TASK INSTRUCTIONS » Examine each line of the data. Copy the line if it includes the word "ShutdownDirective".

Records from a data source
--- --- ---
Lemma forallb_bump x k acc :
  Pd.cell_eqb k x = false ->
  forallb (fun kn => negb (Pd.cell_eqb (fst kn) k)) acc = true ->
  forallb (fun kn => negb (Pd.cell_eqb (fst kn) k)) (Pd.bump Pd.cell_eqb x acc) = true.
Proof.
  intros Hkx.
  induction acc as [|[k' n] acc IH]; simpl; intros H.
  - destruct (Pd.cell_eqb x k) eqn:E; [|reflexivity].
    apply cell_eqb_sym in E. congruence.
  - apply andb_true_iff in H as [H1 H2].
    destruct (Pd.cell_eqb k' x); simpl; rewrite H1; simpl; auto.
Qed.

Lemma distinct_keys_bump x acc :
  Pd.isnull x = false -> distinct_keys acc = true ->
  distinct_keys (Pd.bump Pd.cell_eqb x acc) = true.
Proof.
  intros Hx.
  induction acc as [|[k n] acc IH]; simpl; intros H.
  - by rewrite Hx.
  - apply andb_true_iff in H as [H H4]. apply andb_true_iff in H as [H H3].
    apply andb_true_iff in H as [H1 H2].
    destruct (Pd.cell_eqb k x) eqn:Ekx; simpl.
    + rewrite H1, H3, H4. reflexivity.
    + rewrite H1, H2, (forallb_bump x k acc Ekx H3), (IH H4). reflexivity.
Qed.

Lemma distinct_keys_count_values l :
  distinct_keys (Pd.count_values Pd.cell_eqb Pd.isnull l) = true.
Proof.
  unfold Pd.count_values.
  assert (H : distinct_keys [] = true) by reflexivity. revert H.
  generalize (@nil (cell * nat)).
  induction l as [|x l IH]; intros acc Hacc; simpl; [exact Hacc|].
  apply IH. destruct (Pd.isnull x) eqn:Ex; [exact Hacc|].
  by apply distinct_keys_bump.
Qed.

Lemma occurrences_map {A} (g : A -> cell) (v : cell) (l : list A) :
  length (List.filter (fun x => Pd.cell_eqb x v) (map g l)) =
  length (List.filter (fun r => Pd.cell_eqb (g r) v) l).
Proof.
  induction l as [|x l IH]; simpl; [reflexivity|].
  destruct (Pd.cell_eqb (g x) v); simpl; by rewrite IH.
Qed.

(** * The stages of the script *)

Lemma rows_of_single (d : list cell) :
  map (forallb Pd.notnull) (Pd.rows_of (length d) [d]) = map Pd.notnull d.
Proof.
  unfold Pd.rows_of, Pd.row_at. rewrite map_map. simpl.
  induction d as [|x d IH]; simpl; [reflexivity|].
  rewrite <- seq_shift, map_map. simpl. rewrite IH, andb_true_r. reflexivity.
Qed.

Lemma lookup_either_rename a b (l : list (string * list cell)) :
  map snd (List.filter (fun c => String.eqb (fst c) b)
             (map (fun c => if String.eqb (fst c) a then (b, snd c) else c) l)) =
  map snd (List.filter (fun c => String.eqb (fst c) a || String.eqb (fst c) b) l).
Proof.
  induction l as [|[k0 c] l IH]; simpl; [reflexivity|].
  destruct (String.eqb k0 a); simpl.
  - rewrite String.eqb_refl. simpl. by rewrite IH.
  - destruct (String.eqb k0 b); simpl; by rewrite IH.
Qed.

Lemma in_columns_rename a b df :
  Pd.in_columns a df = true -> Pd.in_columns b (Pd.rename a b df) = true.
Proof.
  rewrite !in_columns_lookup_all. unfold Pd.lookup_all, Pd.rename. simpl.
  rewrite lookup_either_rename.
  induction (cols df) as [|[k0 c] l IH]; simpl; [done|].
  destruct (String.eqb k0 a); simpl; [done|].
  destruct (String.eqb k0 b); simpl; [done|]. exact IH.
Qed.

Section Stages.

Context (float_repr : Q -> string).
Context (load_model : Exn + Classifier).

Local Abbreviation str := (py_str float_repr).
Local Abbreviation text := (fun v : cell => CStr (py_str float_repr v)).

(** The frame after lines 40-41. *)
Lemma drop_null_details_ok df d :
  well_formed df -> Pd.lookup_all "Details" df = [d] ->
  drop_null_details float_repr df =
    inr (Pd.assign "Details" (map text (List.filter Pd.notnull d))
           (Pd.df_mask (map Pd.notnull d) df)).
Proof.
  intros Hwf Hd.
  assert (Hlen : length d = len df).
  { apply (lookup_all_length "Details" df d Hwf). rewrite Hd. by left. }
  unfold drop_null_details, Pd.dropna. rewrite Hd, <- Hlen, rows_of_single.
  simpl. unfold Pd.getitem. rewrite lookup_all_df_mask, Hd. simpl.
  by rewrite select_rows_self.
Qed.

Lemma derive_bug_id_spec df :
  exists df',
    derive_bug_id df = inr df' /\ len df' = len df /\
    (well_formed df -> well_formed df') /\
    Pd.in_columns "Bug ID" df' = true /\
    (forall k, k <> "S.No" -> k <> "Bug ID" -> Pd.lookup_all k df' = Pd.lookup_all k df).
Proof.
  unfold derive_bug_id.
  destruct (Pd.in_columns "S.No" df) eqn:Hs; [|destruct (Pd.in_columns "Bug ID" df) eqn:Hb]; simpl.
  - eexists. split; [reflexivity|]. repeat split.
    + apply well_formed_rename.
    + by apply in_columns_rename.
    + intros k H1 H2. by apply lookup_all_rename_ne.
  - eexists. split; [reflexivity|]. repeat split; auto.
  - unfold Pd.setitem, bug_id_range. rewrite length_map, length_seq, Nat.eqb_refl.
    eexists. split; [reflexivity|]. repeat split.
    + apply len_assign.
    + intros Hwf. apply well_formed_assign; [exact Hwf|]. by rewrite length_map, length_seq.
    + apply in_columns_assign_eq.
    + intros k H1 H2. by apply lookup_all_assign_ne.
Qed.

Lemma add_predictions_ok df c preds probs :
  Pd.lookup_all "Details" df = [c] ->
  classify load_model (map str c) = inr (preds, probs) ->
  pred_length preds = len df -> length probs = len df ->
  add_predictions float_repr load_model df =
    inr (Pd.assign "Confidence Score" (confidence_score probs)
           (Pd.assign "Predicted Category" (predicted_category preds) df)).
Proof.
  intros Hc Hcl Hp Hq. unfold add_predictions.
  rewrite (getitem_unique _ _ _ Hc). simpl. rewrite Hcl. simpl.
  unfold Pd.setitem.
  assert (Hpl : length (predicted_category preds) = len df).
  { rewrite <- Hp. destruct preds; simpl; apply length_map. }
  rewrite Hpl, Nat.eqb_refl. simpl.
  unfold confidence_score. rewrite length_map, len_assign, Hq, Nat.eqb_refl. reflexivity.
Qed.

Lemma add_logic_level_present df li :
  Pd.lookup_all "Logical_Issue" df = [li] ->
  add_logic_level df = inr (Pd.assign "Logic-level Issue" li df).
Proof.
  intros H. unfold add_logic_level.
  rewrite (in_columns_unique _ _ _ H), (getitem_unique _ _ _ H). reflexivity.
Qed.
--- --- ---
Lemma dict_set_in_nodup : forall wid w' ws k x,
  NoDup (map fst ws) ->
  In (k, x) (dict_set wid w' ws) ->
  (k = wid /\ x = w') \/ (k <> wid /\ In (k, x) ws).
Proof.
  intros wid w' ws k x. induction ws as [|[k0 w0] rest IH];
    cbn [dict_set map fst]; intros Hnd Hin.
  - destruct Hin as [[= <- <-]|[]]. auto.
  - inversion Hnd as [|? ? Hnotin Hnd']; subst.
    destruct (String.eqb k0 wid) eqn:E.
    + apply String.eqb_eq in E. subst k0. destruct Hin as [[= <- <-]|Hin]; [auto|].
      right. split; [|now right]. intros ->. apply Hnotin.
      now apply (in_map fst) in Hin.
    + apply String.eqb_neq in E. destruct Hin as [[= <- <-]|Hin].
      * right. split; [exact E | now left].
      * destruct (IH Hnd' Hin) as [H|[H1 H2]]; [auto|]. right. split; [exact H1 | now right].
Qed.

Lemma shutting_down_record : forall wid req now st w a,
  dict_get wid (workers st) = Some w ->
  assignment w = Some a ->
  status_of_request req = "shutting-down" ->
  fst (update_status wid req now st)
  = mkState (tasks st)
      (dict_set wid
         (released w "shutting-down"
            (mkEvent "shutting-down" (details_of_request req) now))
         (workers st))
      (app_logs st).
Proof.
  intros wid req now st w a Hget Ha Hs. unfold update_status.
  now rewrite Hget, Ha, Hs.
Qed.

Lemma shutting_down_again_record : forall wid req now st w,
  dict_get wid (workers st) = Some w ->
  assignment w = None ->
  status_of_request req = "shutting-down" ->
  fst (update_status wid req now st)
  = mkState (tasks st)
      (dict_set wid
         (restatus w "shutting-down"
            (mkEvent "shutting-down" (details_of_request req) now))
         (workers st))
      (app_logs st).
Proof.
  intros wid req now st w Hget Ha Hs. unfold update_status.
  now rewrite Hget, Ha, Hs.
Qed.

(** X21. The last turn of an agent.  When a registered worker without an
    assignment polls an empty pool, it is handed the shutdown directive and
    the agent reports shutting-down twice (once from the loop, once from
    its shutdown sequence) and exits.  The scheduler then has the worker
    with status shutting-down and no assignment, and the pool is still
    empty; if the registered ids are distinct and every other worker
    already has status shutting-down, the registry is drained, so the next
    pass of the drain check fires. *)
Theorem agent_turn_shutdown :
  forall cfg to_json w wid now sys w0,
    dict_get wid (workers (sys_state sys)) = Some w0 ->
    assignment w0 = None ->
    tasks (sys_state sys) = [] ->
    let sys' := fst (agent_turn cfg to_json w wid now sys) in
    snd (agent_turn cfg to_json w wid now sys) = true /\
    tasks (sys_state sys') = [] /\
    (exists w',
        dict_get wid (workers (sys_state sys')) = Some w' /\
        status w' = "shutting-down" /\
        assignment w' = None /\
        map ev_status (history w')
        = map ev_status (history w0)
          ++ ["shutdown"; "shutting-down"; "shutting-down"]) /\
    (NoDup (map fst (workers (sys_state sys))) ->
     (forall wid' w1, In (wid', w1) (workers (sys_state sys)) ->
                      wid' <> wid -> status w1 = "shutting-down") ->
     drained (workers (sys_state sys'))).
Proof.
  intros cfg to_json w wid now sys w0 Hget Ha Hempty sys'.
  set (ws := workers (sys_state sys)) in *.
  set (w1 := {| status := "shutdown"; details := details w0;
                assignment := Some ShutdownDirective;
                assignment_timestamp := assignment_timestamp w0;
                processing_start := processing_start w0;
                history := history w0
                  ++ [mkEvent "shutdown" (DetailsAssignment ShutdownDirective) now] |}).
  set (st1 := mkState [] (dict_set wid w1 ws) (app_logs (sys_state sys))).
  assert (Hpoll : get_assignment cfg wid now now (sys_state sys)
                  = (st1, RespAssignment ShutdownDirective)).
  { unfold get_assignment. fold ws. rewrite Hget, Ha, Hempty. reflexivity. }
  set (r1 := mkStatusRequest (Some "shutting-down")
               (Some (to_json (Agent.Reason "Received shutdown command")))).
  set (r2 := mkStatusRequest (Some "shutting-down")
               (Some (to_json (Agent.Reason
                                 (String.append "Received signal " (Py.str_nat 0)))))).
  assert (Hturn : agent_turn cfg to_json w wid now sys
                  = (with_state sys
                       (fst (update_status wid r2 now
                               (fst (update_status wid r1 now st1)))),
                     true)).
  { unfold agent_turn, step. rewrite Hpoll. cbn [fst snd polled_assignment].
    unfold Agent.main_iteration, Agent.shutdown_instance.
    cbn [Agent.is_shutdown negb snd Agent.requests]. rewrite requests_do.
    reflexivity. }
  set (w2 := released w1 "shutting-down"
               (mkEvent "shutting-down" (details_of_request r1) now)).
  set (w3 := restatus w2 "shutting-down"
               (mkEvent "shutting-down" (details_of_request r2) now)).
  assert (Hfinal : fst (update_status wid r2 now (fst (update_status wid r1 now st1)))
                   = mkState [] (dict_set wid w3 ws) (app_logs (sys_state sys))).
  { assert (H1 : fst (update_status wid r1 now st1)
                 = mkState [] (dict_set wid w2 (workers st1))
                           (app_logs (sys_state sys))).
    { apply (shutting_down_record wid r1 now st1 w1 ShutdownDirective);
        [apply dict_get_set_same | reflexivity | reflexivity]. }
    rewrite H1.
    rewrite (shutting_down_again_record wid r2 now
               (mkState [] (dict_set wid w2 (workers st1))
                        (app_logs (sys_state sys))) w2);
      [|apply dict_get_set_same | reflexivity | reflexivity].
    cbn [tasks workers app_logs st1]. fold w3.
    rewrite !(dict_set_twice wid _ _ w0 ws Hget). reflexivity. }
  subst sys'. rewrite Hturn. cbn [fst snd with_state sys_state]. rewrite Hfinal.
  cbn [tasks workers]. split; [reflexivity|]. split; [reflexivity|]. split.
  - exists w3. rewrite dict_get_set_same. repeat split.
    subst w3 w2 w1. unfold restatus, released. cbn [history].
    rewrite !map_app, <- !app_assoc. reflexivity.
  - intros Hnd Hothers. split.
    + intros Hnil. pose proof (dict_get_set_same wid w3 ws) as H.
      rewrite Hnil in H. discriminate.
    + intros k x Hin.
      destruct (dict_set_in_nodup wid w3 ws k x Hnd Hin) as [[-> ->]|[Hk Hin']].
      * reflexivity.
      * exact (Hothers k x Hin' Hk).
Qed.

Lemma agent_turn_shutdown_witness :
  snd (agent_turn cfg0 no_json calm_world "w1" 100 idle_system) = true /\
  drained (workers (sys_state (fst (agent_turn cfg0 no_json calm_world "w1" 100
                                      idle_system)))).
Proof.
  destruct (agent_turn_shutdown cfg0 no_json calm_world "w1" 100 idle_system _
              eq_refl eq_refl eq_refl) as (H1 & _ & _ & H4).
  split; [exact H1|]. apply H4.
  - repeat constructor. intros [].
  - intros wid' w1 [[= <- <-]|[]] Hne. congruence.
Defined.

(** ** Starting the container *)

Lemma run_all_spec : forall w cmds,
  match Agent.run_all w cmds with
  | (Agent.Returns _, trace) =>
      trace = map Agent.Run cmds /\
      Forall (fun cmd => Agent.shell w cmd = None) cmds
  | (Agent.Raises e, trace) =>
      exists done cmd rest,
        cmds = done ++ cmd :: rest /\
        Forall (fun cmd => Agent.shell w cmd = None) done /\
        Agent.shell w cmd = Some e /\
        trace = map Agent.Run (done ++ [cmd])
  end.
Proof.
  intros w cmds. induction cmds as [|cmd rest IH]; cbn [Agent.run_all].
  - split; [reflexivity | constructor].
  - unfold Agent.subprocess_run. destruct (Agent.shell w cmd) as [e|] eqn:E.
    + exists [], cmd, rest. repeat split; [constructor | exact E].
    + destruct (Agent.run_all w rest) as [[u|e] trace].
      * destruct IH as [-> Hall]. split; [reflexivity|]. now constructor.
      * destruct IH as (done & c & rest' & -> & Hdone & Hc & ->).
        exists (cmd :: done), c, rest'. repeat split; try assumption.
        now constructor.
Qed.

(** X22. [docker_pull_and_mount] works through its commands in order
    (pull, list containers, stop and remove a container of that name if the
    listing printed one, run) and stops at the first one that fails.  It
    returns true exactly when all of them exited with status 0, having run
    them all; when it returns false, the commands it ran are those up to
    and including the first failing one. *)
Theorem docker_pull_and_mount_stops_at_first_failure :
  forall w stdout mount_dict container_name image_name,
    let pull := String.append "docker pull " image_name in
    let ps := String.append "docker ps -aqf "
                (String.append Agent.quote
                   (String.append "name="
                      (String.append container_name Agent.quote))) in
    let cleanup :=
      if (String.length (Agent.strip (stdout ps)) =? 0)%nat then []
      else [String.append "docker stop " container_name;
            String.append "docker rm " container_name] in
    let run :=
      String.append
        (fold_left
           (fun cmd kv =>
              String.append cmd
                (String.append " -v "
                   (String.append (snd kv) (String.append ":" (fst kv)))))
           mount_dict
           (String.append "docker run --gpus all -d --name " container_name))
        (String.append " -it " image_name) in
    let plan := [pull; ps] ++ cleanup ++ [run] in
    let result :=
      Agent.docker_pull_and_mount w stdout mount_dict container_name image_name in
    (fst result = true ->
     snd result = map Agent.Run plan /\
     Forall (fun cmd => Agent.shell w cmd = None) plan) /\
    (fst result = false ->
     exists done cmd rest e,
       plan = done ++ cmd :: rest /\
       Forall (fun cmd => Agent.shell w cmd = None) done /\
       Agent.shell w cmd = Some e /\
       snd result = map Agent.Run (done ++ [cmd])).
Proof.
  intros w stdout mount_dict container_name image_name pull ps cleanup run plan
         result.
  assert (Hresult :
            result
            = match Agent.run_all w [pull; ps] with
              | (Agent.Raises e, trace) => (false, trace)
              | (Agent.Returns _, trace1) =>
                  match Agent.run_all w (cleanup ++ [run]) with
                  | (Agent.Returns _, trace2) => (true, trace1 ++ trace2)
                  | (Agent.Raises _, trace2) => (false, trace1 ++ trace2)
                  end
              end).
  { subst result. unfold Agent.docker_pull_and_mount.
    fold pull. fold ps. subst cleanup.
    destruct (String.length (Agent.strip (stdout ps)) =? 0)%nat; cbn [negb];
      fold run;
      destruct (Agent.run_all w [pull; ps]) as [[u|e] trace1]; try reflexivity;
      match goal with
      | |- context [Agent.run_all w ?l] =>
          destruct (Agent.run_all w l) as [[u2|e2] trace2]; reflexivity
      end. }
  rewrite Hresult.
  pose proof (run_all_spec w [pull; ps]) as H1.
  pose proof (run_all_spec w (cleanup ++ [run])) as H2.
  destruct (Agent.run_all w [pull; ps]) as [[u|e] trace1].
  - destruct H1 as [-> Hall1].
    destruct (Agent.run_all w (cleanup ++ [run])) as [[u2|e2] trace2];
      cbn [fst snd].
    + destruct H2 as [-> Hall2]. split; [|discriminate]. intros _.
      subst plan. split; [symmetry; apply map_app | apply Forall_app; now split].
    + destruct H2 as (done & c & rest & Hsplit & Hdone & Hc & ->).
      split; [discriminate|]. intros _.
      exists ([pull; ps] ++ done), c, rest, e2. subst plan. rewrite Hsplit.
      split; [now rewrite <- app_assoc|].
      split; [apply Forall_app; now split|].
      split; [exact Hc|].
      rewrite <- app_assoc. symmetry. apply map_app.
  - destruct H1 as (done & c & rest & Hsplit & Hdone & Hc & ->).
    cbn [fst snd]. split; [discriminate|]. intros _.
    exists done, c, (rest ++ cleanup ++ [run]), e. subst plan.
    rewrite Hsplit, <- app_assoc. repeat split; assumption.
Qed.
--- --- ---
RESPONSE AREA »
                assignment := Some ShutdownDirective;
                  ++ [mkEvent "shutdown" (DetailsAssignment ShutdownDirective) now] |}).
                  = (st1, RespAssignment ShutdownDirective)).
    { apply (shutting_down_record wid r1 now st1 w1 ShutdownDirective);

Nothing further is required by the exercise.